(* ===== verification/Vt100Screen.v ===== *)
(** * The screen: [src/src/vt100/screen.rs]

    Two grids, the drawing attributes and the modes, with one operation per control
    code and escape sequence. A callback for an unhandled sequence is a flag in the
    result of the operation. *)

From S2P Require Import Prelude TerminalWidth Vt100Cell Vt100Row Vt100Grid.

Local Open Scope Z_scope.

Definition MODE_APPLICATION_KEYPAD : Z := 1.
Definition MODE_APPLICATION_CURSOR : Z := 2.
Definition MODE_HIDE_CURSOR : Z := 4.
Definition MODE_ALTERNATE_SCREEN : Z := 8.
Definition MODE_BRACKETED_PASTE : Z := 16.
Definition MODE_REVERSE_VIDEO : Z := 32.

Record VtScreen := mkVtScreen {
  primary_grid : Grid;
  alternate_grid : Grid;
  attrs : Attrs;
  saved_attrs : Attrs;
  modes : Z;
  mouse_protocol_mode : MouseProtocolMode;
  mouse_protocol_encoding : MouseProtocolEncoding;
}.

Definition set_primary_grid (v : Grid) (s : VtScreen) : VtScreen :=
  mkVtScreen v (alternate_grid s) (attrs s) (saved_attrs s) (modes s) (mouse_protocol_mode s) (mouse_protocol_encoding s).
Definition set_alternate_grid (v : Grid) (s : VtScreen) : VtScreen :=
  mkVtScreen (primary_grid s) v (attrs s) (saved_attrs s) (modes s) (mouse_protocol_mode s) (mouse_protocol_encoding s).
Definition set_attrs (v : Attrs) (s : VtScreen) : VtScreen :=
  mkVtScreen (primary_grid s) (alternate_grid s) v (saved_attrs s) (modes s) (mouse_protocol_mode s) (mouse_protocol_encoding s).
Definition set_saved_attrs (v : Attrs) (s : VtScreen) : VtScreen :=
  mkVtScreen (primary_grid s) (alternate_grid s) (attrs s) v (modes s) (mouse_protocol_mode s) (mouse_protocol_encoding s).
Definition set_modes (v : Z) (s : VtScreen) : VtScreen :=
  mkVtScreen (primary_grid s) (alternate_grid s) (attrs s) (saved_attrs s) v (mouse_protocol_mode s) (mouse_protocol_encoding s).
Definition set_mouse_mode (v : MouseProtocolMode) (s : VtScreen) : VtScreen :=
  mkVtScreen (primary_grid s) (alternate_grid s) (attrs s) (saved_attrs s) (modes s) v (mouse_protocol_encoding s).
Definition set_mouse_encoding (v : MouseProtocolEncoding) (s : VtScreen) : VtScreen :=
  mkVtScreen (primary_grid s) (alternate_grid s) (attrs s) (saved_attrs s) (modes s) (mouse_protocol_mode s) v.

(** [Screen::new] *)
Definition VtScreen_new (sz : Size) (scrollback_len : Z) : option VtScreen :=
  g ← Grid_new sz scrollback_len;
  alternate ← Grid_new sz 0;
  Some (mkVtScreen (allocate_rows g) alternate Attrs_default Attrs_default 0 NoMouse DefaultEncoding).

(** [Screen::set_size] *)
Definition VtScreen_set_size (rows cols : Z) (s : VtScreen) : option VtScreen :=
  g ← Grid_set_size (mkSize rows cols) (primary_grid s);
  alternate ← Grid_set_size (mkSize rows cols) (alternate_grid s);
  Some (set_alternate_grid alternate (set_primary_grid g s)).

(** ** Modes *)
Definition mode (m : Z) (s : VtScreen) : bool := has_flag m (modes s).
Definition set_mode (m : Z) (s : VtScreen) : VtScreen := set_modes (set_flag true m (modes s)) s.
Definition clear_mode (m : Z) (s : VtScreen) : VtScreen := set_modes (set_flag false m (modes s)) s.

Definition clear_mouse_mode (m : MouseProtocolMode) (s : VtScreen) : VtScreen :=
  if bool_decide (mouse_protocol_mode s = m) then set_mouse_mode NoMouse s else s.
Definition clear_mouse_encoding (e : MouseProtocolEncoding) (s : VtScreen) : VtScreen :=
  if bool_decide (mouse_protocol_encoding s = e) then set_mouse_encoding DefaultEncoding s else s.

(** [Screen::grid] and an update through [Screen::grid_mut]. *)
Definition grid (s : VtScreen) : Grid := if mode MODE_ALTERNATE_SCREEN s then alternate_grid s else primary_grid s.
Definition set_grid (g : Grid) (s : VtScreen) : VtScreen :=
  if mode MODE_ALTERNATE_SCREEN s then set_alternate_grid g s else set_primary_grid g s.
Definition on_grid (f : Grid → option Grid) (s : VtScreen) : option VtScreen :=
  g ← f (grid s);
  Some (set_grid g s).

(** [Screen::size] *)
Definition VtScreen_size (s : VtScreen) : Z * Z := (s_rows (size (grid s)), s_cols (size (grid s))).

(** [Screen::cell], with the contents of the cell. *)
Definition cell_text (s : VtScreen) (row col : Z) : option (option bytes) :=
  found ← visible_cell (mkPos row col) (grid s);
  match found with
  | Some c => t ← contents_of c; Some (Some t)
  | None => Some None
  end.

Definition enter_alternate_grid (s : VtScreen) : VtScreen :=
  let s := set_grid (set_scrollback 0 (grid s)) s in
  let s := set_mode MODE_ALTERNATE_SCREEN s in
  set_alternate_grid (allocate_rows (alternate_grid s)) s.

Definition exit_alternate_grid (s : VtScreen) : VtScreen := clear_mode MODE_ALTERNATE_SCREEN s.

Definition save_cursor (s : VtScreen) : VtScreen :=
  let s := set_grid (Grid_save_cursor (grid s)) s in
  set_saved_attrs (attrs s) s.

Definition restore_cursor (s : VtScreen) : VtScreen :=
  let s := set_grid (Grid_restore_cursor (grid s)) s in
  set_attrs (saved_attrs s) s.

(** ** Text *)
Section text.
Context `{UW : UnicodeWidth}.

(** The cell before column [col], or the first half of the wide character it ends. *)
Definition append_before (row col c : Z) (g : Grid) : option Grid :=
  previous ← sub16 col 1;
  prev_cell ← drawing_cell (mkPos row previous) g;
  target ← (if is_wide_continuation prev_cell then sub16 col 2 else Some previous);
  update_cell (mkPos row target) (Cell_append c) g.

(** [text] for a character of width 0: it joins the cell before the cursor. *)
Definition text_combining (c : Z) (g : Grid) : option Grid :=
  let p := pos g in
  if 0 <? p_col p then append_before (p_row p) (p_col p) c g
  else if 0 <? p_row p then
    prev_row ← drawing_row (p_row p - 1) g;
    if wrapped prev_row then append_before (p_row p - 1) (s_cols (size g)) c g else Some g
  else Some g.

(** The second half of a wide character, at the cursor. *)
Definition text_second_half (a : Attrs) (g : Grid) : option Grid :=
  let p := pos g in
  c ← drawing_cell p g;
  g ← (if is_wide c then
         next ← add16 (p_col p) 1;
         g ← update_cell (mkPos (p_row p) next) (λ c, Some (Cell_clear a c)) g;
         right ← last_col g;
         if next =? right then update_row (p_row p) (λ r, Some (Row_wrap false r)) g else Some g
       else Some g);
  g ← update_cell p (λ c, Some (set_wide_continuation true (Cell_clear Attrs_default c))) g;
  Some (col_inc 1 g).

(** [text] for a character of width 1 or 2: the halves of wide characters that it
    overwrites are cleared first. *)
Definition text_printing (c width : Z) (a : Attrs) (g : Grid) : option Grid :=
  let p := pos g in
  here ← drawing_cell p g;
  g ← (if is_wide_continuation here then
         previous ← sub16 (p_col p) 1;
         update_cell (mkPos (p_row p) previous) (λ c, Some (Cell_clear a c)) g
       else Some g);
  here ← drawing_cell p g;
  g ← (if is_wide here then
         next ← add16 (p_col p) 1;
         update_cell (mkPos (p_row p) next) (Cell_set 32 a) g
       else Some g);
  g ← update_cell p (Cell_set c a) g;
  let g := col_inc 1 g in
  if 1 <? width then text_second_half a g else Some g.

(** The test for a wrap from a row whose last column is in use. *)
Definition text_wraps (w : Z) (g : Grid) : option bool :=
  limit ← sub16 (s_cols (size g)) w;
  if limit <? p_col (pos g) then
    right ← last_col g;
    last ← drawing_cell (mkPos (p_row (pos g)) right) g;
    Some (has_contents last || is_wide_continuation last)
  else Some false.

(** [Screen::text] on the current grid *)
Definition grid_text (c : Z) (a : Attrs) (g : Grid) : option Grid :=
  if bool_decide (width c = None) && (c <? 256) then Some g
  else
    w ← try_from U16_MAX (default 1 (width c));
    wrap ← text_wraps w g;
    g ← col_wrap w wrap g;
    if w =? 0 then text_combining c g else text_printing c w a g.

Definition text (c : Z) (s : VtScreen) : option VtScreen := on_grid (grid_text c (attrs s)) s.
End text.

• [Problem to solve] In the entries above, the lines from the one bearing "Two grids, the" up to and including the one bearing "Definition MODE_HIDE_CURSOR : Z := 4." should be transcribed exactly; no other line is wanted.

• [Response area]
    Two grids, the drawing attributes and the modes, with one operation per control
    code and escape sequence. A callback for an unhandled sequence is a flag in the
    result of the operation. *)

From S2P Require Import Prelude TerminalWidth Vt100Cell Vt100Row Vt100Grid.

Local Open Scope Z_scope.

Definition MODE_APPLICATION_KEYPAD : Z := 1.
Definition MODE_APPLICATION_CURSOR : Z := 2.
Definition MODE_HIDE_CURSOR : Z := 4.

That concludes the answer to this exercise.